> **Extracted entries**
(** The outputs record every input file once, in input order: the
    OriginalFile lists of the output units, put end to end, are the
    file list of the batch. *)
Theorem multi_file_dicom_records_every_file (files_in : list string)
        (fname_out tag : option string) (verbose : bool)
        (outs : list (NIfTI_MRS R)) (names : list string) :
  multi_file_dicom wrapper_from_file clock files_in fname_out tag verbose
  = Ok (outs, names) ->
  concat (map original_files outs) = files_in.
Proof.
  intros Hrun.
  destruct (multi_file_dicom_Ok _ _ _ _ _ _ Hrun) as (st & Hloop & Hbranch).
  destruct Hbranch as [[_ Hout] | [_ Hout]].
  - destruct (combine_files_Ok _ _ _ _ _ Hout)
      as (d0 & o0 & dt0 & m0 & _ & _ & _ & _ & _ & ->).
    cbn [map concat]. rewrite app_nil_r. unfold original_files.
    cbn [mrs_hdr_ext]. destruct (truthy tag); cbn [standard_data set_dim_info
                                                     set_standard_def];
      rewrite lookup_insert_eq; reflexivity.
  - unfold separate_files in Hout. injection Hout as <- _.
    rewrite !map_map.
    rewrite (map_ext _ (fun e => [snd (snd (snd (snd (snd e))))])).
    2: { intros [idx [dd [oo [dt [mm ff]]]]]. unfold original_files.
         cbn [separate_file fst mrs_hdr_ext standard_data set_standard_def snd].
         rewrite lookup_insert_eq. reflexivity. }
    rewrite concat_singletons.
    destruct (loop_lengths wrapper_from_file clock fname_out files_in st Hloop)
      as (Ld & Lo & Ldt & Lm).
    rewrite <- (map_map snd (fun x => snd (snd (snd (snd x))))).
    unfold enumerate. rewrite enumerate_from_snd.
    rewrite <- (map_map snd (fun x => snd (snd (snd x)))).
    change (map snd (zip ?a ?b)) with ((zip a b).*2).
    rewrite snd_zip by (rewrite !length_zip_with; lia).
    rewrite <- (map_map snd (fun x => snd (snd x))).
    change (map snd (zip ?a ?b)) with ((zip a b).*2).
    rewrite snd_zip by (rewrite !length_zip_with; lia).
    rewrite <- (map_map snd snd).
    change (map snd (zip ?a ?b)) with ((zip a b).*2).
    rewrite snd_zip by (rewrite !length_zip_with; lia).
    change (map snd (zip ?a ?b)) with ((zip a b).*2).
    apply snd_zip. lia.
Qed.
End BatchFacts.

Lemma multi_file_dicom_output_count_witness :
  let files_in := ["a.dcm"; "d.dcm"; "b.dcm"] in
  let r := Examples.batch_result files_in None None in
  length (snd r) = length (fst r)
  /\ (1 <= length files_in)%nat
  /\ (length (fst r) = 1%nat
      \/ ((2 <= length files_in)%nat /\ length (fst r) = length files_in)).
Proof.
  apply (multi_file_dicom_output_count Examples.reader Examples.clock
           ["a.dcm"; "d.dcm"; "b.dcm"] None None false).
  vm_compute. reflexivity.
Defined.

Lemma multi_file_dicom_records_every_file_witness :
  let files_in := ["a.dcm"; "d.dcm"; "b.dcm"] in
  concat (map original_files (fst (Examples.batch_result files_in None None)))
  = files_in.
Proof.
  apply (multi_file_dicom_records_every_file Examples.reader Examples.clock
           ["a.dcm"; "d.dcm"; "b.dcm"] None None false
           (fst (Examples.batch_result ["a.dcm"; "d.dcm"; "b.dcm"] None None))
           (snd (Examples.batch_result ["a.dcm"; "d.dcm"; "b.dcm"] None None))).
  vm_compute. reflexivity.
Defined.

(** ** Output names *)

Lemma zfill_parse (pad : nat) (s : string) (d : Decimal.uint) :
  NilEmpty.uint_of_string s = Some d ->
  exists d',
    NilEmpty.uint_of_string (zfill pad s) = Some d'
    /\ Nat.of_uint d' = Nat.of_uint d.
Proof.
  intros Hs. induction pad as [| pad IH].
  - exists d. split; [exact Hs | reflexivity].
  - destruct IH as (d' & Hd' & Hval). exists (Decimal.D0 d'). split.
    + cbn [zfill NilEmpty.uint_of_string]. rewrite Hd'. reflexivity.
    + rewrite <- Hval. reflexivity.
Qed.

Lemma zfill_nonempty (pad : nat) (s : string) :
  s <> EmptyString -> zfill pad s <> EmptyString.
Proof. intros Hs. destruct pad; [exact Hs | discriminate]. Qed.

Lemma digits_parse (d : Decimal.uint) :
  NilZero.string_of_uint d <> EmptyString
  /\ exists d',
      NilEmpty.uint_of_string (NilZero.string_of_uint d) = Some d'
      /\ Nat.of_uint d' = Nat.of_uint d.
Proof.
  destruct d; (split; [discriminate |]);
    try (eexists; split; [apply NilEmpty.usu | reflexivity]).
  exists (Decimal.D0 Decimal.Nil). split; reflexivity.
Qed.

(** The index written into a name reads back as the index, however
    many digits it takes. *)
Theorem format_03_round_trip (idx : nat) :
  parse_index (format_03 idx) = Some idx.
Proof.
  unfold parse_index, format_03.
  destruct (digits_parse (Nat.to_uint idx)) as (Hne & d & Hd & Hval).
  set (digits := NilZero.string_of_uint (Nat.to_uint idx)) in *.
  destruct (zfill_parse (3 - String.length digits) digits d Hd) as (d' & Hd' & Hval').
  pose proof (zfill_nonempty (3 - String.length digits) digits Hne) as Hne'.
  unfold NilZero.uint_of_string.
  destruct (zfill (3 - String.length digits) digits) as [| c rest];
    [contradiction |].
  rewrite Hd'. rewrite Hval', Hval, DecimalNat.Unsigned.of_to. reflexivity.
Qed.

Lemma format_03_inj (i j : nat) : format_03 i = format_03 j -> i = j.
Proof.
  intros Heq. pose proof (format_03_round_trip i) as Hi.
  rewrite Heq, format_03_round_trip in Hi. congruence.
Qed.

Lemma string_app_inj (a x y : string) : (a ++ x = a ++ y)%string -> x = y.
Proof.
  induction a as [| c a IH]; simpl; intros Heq; [exact Heq |].
  injection Heq as Heq. apply IH, Heq.
Qed.
(** A new swap chain shows its first buffer. *)
Definition createSwapChainForHwnd : M Handle :=
  h <- create KSwapChain;;
  modW (set_backBuffer 0);;
  ret h.

(** One render target per buffer of the swap chain. *)
Definition createRenderTargetViews (bufferCount : Z) : M (list Handle) :=
  create_n KResource (Z.to_nat bufferCount).

(** A new command list is open and records into [allocator]. *)
Definition createCommandList (allocator : Handle) : M Handle :=
  h <- create KCommandList;;
  modW (set_listAllocator allocator);;
  ret h.

Definition createFence (initialValue : Z) : M Handle :=
  h <- create (KFence initialValue);;
  modW (fun w => set_gpu (mkGpu initialValue (gpuQueue (gpu w))) w);;
  ret h.

Definition CreateEvent : M Handle :=
  h <- create KOsEvent;;
  modW (set_eventTarget None);;
  ret h.

Definition enqueue (it : QItem) : M unit :=
  modW (fun w => set_gpu (mkGpu (fenceValue (gpu w)) (gpuQueue (gpu w) ++ [it])) w).

Definition commandAllocator_Reset (allocator : Handle) : M unit :=
  emit (EvAllocatorReset allocator).

Definition commandList_Reset (allocator : Handle) : M unit :=
  l <- getG commandList;;
  modW (set_listAllocator allocator);;
  emit (EvListReset l allocator).

Definition ResourceBarrier (resource : Handle) (before after : ResourceState)
  : M unit :=
  emit (EvResourceBarrier resource before after).

Definition SetPipelineState (pso : Handle) : M unit :=
  emit (EvSetPipelineState pso).

Definition OMSetRenderTargets (rtv : Z) (dsv : option Z) : M unit :=
  emit (EvOMSetRenderTargets rtv dsv).

Definition ClearRenderTargetView (rtv : Z) (color : list float32) : M unit :=
  emit (EvClearRenderTargetView rtv color).

Definition ClearDepthStencilView (dsv : Z) (depth : float32) (stencil : Z)
  : M unit :=
  emit (EvClearDepthStencilView dsv depth stencil).

Definition commandList_Close : M unit :=
  l <- getG commandList;;
  emit (EvListClose l).

(** The list goes to the queue together with the allocator it was
    recorded in. *)
Definition ExecuteCommandLists : M unit :=
  q <- getG commandQueue;;
  l <- getG commandList;;
  a <- getW listAllocator;;
  enqueue (QExec a);;
  emit (EvExecuteCommandLists q l).

(** Presenting queues the flip and moves the swap chain to the buffer the
    environment chooses. *)
Definition Present (syncInterval flags : Z) : M unit :=
  sc <- getG swapChain;;
  o <- getW presentOracle;;
  match o with
  | [] => undefined
  | b :: o' =>
      modW (set_presentOracle o');;
      enqueue QPresent;;
      modW (set_backBuffer b);;
      emit (EvPresent sc syncInterval flags)
  end.

Definition Signal (fence : Handle) (value : Z) : M unit :=
  q <- getG commandQueue;;
  enqueue (QSignal value);;
  emit (EvSignal q fence value).

Definition GetCurrentBackBufferIndex : M Z :=
  sc <- getG swapChain;;
  b <- getW backBuffer;;
  emit (EvGetCurrentBackBufferIndex sc b);;
  ret b.

(** Reading the fence observes how far the GPU has come by now. *)
Definition GetCompletedValue (fence : Handle) : M Z :=
  o <- getW gpuOracle;;
  match o with
  | [] => undefined
  | k :: o' =>
      modW (set_gpuOracle o');;
      modW (fun w => set_gpu (gpu_run k (gpu w)) w);;
      v <- getW (fun w => fenceValue (gpu w));;
      emit (EvGetCompletedValue fence v);;
      ret v
  end.

Definition SetEventOnCompletion (fence : Handle) (value : Z) (event : Handle)
  : M unit :=
  modW (set_eventTarget (Some value));;
  emit (EvSetEventOnCompletion fence value event).

(** [WaitForSingleObjectEx(event, INFINITE, FALSE)] on the auto-reset
    event: returns once the fence has reached the value the event was
    registered for. *)
Definition WaitForSingleObjectEx (event : Handle) : M unit :=
  t <- getW eventTarget;;
  match t with
  | None => undefined
  | Some v =>
      g <- getW gpu;;
      g' <- of_option (gpu_until v g);;
      modW (set_gpu g');;
      modW (set_eventTarget None);;
      emit (EvWaitForSingleObjectEx event)
  end.

(** ** [readShader], the same function in both samples

    The vector passed by reference comes in as [outShaderData] and goes
    out as the second component of the result. *)
Definition readShader (filePath : string) (outShaderData : list byte)
  : M (HRESULT * list byte) :=
  modulePathBuffer <- GetModuleFileName 1024;;
  let fullFilePath := path_append (parent_path modulePathBuffer) filePath in
  file <- ifstream_open fullFilePath;;
  if good file then
    fileSize <- file_size fullFilePath;;
    let resized := resize outShaderData fileSize in
    r <- ifstream_read file resized fileSize;;
    let '(file', data) := r in
    ret (if good file' then S_OK else E_FAIL, data)
  else
    ret (E_FAIL, outShaderData).

(** [for (int32_t i = first; ...; ++i)] over [count] iterations. *)
Fixpoint for_range (first : Z) (count : nat) (body : Z -> M unit) : M unit :=
  match count with
  | O => ret tt
  | S n => body first;; for_range (first + 1) n body
  end.

(** Modelled from the spec: [fastdx::runMainLoop] is defined in
    [fastdx/fastdx.h], which is not among the sources.  The spec describes
    it as the main message loop that repeats
    "acquire frame, record commands, submit, present, synchronize", that is,
    calls the [draw] callback once per frame; [frames] is the number of
    frames before the window is closed. *)
Fixpoint runMainLoop (frames : nat) (draw : M unit) : M unit :=
  match frames with
  | O => ret tt
  | S n => draw;; runMainLoop n draw
  end.
(** * Cerberus, a USB watchdog: a shallow embedding of the firmware sketch

    The development follows [Software/Cerberus/Cerberus.ino] (firmware
    0.1.5).  Globals of the sketch become fields of one state record, the
    callbacks become state transformers, and every access to a C buffer
    goes through bounds-checked reads and writes: an access outside the
    object it points into makes the whole computation [None].  The module
    [Rev040] follows the keyboard monitor and the table of suspicious
    devices of the later revision of the sketch that [Software/README.md]
    carries.

    Memory is a list of bytes (each a [Z] in [0, 256)), indexed with stdpp's
    list lookup; machine integers are [Z] with the wrap-around written
    out. *)

From Stdlib Require Import ZArith Lia DecimalString.
From stdpp Require Import base option list strings.

Open Scope Z_scope.

(** ** Machine integers *)

Definition u8 (z : Z) : Z := z mod 2 ^ 8.
Definition u16 (z : Z) : Z := z mod 2 ^ 16.
Definition u32 (z : Z) : Z := z mod 2 ^ 32.

(** Conversion of a 32-bit pattern to [int32_t] (the return type of the
    mass-storage callbacks). *)
Definition int32_of (z : Z) : Z :=
  let w := u32 z in if w <? 2 ^ 31 then w else w - 2 ^ 32.

(** ** Byte memory *)

Abbreviation bytes := (list Z).

(** [n] bytes starting at [off]; [None] when the range leaves the object. *)
Definition mem_read (m : bytes) (off n : nat) : option bytes :=
  if decide (off + n <= length m)%nat then Some (take n (drop off m)) else None.

(** Store [data] at [off]; [None] when the range leaves the object. *)
Definition mem_write (m : bytes) (off : nat) (data : bytes) : option bytes :=
  if decide (off + length data <= length m)%nat
  then Some (take off m ++ data ++ drop (off + length data) m)
  else None.

(** One byte store, [p[i] = v]. *)
Definition mem_set (m : bytes) (i : nat) (v : Z) : option bytes :=
  if decide (i < length m)%nat then Some (<[i := v]> m) else None.

(** ** Constants of the sketch *)

Definition DISK_BLOCK_NUM : Z := 0x150.
Definition FAKE_DISK_BLOCK_NUM : Z := 0x800.
Definition DISK_BLOCK_SIZE : Z := 0x200.
Definition BLOCK_AUTORUN : Z := 102.
Definition BLOCK_README : Z := 100.
Definition MAX_DUMP_BYTES : Z := 16.
Definition BYTES_TO_HASH : Z := 512 * 2.
Definition BYTES_TO_HASH_OFFSET : Z := 7.
Definition valid_hash : Z := 2362816530.

(** ** Output devices

    [SerialTinyUSB] is a stream of tokens; the OLED keeps the strings handed
    to [display.print]; the NeoPixel keeps the colours it was set to. *)

Inductive sout :=
| Txt (s : string)   (* literal text of a print or printf *)
| Dec (n : Z)        (* a number printed in decimal *)
| Hex (n : Z)        (* a number printed in hexadecimal *)
| Chr (c : Z)        (* one character, by code *)
| Nl.                (* the line end of println *)

Definition nl : string := String (Ascii.ascii_of_nat 10) EmptyString.

(** ** Cross-core queue (pico-sdk [queue_t]) *)

(** [DisplayMsg]: a 64-byte text field. *)
Record DisplayMsg := { text : bytes }.

Record queue_t := {
  q_capacity : nat;
  q_items : list DisplayMsg
}.

Definition queue_init (element_count : nat) : queue_t :=
  {| q_capacity := element_count; q_items := [] |}.
Lemma wp_exec_any {A} pre (p : prog C A) (Q : A -> Prop) tr a :
  wp pre any_reply p Q -> exec p tr a ->
  Forall (fun e => pre _ (ev_call e)) tr /\ Q a.
Proof. intros. eapply wp_exec; eauto. by apply Forall_true. Qed.

(** Completeness: a program of which every execution is safe satisfies [wp]. *)
Lemma exec_wp {A} post (p : prog C A) (Q : A -> Prop) :
  (forall tr a, exec p tr a -> Forall (fun e => post _ (ev_call e) (ev_reply e)) tr -> Q a) ->
  wp (fun _ _ => True) post p Q.
Proof.
  induction p as [a|X c k IH]; simpl; intros H.
  - apply (H []); auto.
  - split; [done|]. intros x Hx. apply IH. intros tr a Hex Hp.
    apply (H (Event c x :: tr)); [eauto|by constructor].
Qed.

(** A run against a server is one of the executions. *)
Lemma run_exec {A S} (h : handler C S) (p : prog C A) s :
  exec p (run_trace h p s) (run h p s).1.
Proof.
  revert s. induction p as [a|X c k IH]; simpl; intros s; [done|].
  destruct (h X c s) as [x s']. eauto.
Qed.

Lemma run_bind {A B S} (h : handler C S) (p : prog C A) (f : A -> prog C B) s :
  run h (x <- p ;; f x) s = let '(a, s') := run h p s in run h (f a) s'.
Proof.
  revert s. induction p as [a|X c k IH]; simpl; intros s; [done|].
  destruct (h X c s) as [x s']. apply IH.
Qed.

Lemma run_try {A B S} (h : handler C S) (p : prog C (result A)) (f : A -> prog C (result B)) s :
  run h (x <-? p ;; f x) s =
  let '(r, s') := run h p s in
  match r with inl e => (inl e, s') | inr a => run h (f a) s' end.
Proof. unfold try_bind. rewrite run_bind. by destruct (run h p s) as [[e|a] s']. Qed.

End prog_lemmas.

(** [for _, x := range xs { if err := f(x); err != nil { return err } }]. *)
Fixpoint forEach {C A} (xs : list A) (f : A -> prog C (result unit)) : prog C (result unit) :=
  match xs with
  | [] => Ret (inr tt)
  | x :: xs => _ <-? f x ;; forEach xs f
  end.

Lemma wp_forEach {C A} pre post (xs : list A) (f : A -> prog C (result unit)) (Q : result unit -> Prop) :
  (forall x, x ∈ xs -> wp pre post (f x) (fun r => match r with inl e => Q (inl e) | inr _ => True end)) ->
  Q (inr tt) -> wp pre post (forEach xs f) Q.
Proof.
  intros Hf HQ. induction xs as [|x xs IH]; [done|]. simpl. apply wp_try.
  eapply wp_mono; [|apply Hf; left]. intros [e|[]]; [done|].
  intros _. apply IH. intros y Hy. apply Hf. by right.
Qed.

(** The executions that succeed: every step did. *)
Lemma exec_try_inv {C A B} (p : prog C (result A)) (f : A -> prog C (result B)) tr r :
  exec (x <-? p ;; f x) tr r ->
  (exists e, exec p tr (inl e) /\ r = inl e) \/
  exists tr1 tr2 a, tr = tr1 ++ tr2 /\ exec p tr1 (inr a) /\ exec (f a) tr2 r.
Proof.
  unfold try_bind. intros (tr1 & tr2 & [e|a] & -> & Hp & Hf)%exec_bind_inv.
  - left. destruct Hf as [-> ->]. rewrite app_nil_r. eauto.
  - right. eauto 10.
Qed.

Lemma exec_try_ok {C A B} (p : prog C (result A)) (f : A -> prog C (result B)) tr b :
  exec (x <-? p ;; f x) tr (inr b) ->
  exists tr1 tr2 a, tr = tr1 ++ tr2 /\ exec p tr1 (inr a) /\ exec (f a) tr2 (inr b).
Proof. intros [(e & _ & [=])|H]%exec_try_inv. exact H. Qed.

Lemma exec_forEach_ok {C A} (xs : list A) (f : A -> prog C (result unit)) tr :
  exec (forEach xs f) tr (inr tt) ->
  exists trs, tr = concat trs /\ Forall2 (fun x t => exec (f x) t (inr tt)) xs trs.
Proof.
  revert tr. induction xs as [|x xs IH]; intros tr Hex.
  - destruct Hex as [-> _]. by exists [].
  - apply exec_try_ok in Hex as (tr1 & tr2 & [] & -> & Hx & (trs & -> & Hall)%IH).
    exists (tr1 :: trs). split; [done|by constructor].
Qed.

Lemma joinErrors_ok (rs : list (error + unit)) : joinErrors rs = inr tt <-> Forall (fun r => r = inr tt) rs.
Proof.
  unfold joinErrors. induction rs as [|[e|[]] rs IH]; [done| |].
  - split; [done|]. intros [[=] _]%Forall_cons.
  - rewrite Forall_cons, <- IH. naive_solver.
Qed.

(** The first element that fails a condition is not in a part that meets it. *)
Lemma split_after {A} (P : A -> Prop) (l1 l2 pre post : list A) x :
  l1 ++ l2 = pre ++ x :: post -> Forall P l1 -> ~ P x -> exists pre', pre = l1 ++ pre' /\ l2 = pre' ++ x :: post.
Proof.
  revert pre. induction l1 as [|y l1 IH]; intros pre Heq Hall Hx; [by exists pre|].
  apply Forall_cons in Hall as [Hy Hall]. destruct pre as [|z pre]; injection Heq as -> Heq; [done|].
  destruct (IH _ Heq Hall Hx) as (pre' & -> & ->). by exists pre'.
Qed.

Lemma split_in {A} (l1 l2 pre post : list A) x :
  l1 ++ l2 = pre ++ x :: post -> (exists post', l1 = pre ++ x :: post') \/ x ∈ l2.
Proof.
  revert pre. induction l1 as [|y l1 IH]; intros pre Heq.
  - right. cbn in Heq. rewrite Heq. apply elem_of_app. right. left.
  - destruct pre as [|z pre]; injection Heq as -> Heq; [left; by exists l1|].
    destruct (IH _ Heq) as [[post' ->]|]; [|by right]. left. by exists post'.
Qed.

(** ** Tactics *)

(** Case analysis on the tests of the code. *)
Ltac case_guard :=
  match goal with
  | |- context [bool_decide ?P] => case_bool_decide
  | |- context [decide ?P] => case_decide
  | |- context [if ?b then _ else _] => destruct b eqn:?
  | H : context [bool_decide ?P] |- _ => case_bool_decide
  | H : context [decide ?P] |- _ => case_decide
  | H : context [if ?b then _ else _] |- _ => destruct b eqn:?
  end.
Ltac case_guards := repeat (case_guard; simpl in *; simplify_eq).

(** One symbolic step of a [wp] goal. *)
Ltac wp_step :=
  match goal with
  | |- wp _ _ (try_bind _ _) _ => apply wp_try
  | |- wp _ _ (prog_bind_ _ _) _ => apply wp_bind
  | |- wp _ _ (call _) _ => apply wp_call
  | |- wp _ _ (Ret _) _ => apply wp_ret
  | |- wp _ _ (match ?x with _ => _ end) _ => destruct x eqn:?
  | |- match ?x with inl _ => _ | inr _ => _ end => destruct x eqn:?
  | |- any_reply _ _ _ -> _ => intros _
  end.
Ltac wp_steps := repeat (wp_step; simpl; intros; simplify_eq).

Create HintDb krm discriminated.
#[export] Hint Resolve wp_ret : krm.
Record Requirement := { reqKey : string; reqOperator : Operator; reqValues : list string }.
#[export] Instance Requirement_eq_dec : EqDecision Requirement.
Proof. solve_decision. Defined.

Record ListOptions := {
  loNamespace : string;
  loLabelSelector : list Requirement;
  (** [client.MatchingLabels] *)
  loMatchingLabels : gmap string string;
  (** a one-term field selector: indexer name and value *)
  loFieldSelector : option (string * string);
}.

Definition listAll : ListOptions :=
  {| loNamespace := ""; loLabelSelector := []; loMatchingLabels := ∅; loFieldSelector := None |}.

Definition NamespacedName := (string * string)%type.

(** The calls of [client.Client] and of the standard library that answer with
    something the program does not determine.  A write replies with the object
    as the server stored it, which is what [client.Client] writes back into
    its argument. *)
Inductive KubeCall : Type -> Type :=
| Get (K : Kind) (key : NamespacedName) : KubeCall (result (obj K))
(** a read by [mgr.GetAPIReader()], which bypasses the cache *)
| GetLive (K : Kind) (key : NamespacedName) : KubeCall (result (obj K))
| List (K : Kind) (opts : ListOptions) : KubeCall (result (list (obj K)))
(** a list of [unstructured] objects of a group, version and kind: the kind and
    name of each item *)
| ListUnstructured (group version kind : string) (opts : ListOptions) : KubeCall (result (list (string * string)))
(** a read of an [unstructured] object: its deletion timestamp *)
| GetUnstructured (group version kind : string) (key : NamespacedName) : KubeCall (result (option Z))
| Create (K : Kind) (o : obj K) : KubeCall (result (obj K))
| Update (K : Kind) (o : obj K) : KubeCall (result (obj K))
| UpdateStatus (K : Kind) (o : obj K) : KubeCall (result (obj K))
| Patch (K : Kind) (original modified : obj K) : KubeCall (result (obj K))
| PatchStatus (K : Kind) (original modified : obj K) : KubeCall (result (obj K))
| Delete (K : Kind) (o : obj K) : KubeCall (result unit)
(** [rand.String(n)] *)
| RandString (n : nat) : KubeCall string
(** [metav1.Now()] *)
| Now : KubeCall Z
(** [recorder.Eventf]: an Event about an object, by its reason *)
| RecordEvent (about : string) (reason : string) : KubeCall unit.

Notation kube A := (prog KubeCall A).

(** [ctrl.Result]; the delay is in seconds, zero for none. *)
Record Result := { Requeue : bool; RequeueAfter : Z }.

(** The calls that change an object of the cluster (Events aside). *)
Definition is_write {X} (c : KubeCall X) : bool :=
  match c with
  | Get _ _ | GetLive _ _ | List _ _ | ListUnstructured _ _ _ _ | GetUnstructured _ _ _ _ | RandString _ | Now | RecordEvent _ _ => false
  | _ => true
  end.

Definition reads_only {A} (p : kube A) : Prop :=
  wp (C := KubeCall) (fun _ c => is_write c = false) any_reply p (fun _ => True).

(** The writes of an execution, in order. *)
Definition writes (tr : list (event KubeCall)) : list (event KubeCall) :=
  filter (fun e => is_write (ev_call e) = true) tr.

Lemma writes_nil tr : Forall (fun e : event KubeCall => is_write (ev_call e) = false) tr -> writes tr = [].
Proof.
  unfold writes. induction 1 as [|e tr' He Hall IH]; [done|].
  rewrite filter_cons. rewrite decide_False; [exact IH|]. simpl in *. congruence.
Qed.

Lemma reads_only_writes {A} (p : kube A) tr a :
  reads_only p -> exec p tr a -> writes tr = [].
Proof. intros Hro Hex. destruct (wp_exec_any _ _ _ _ _ Hro Hex) as [Hall _]. by apply writes_nil. Qed.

> **What is being asked**
Return a copy of each line in the entries that contains "Hbranch".

> **Task output**
  destruct (multi_file_dicom_Ok _ _ _ _ _ _ Hrun) as (st & Hloop & Hbranch).
  destruct Hbranch as [[_ Hout] | [_ Hout]].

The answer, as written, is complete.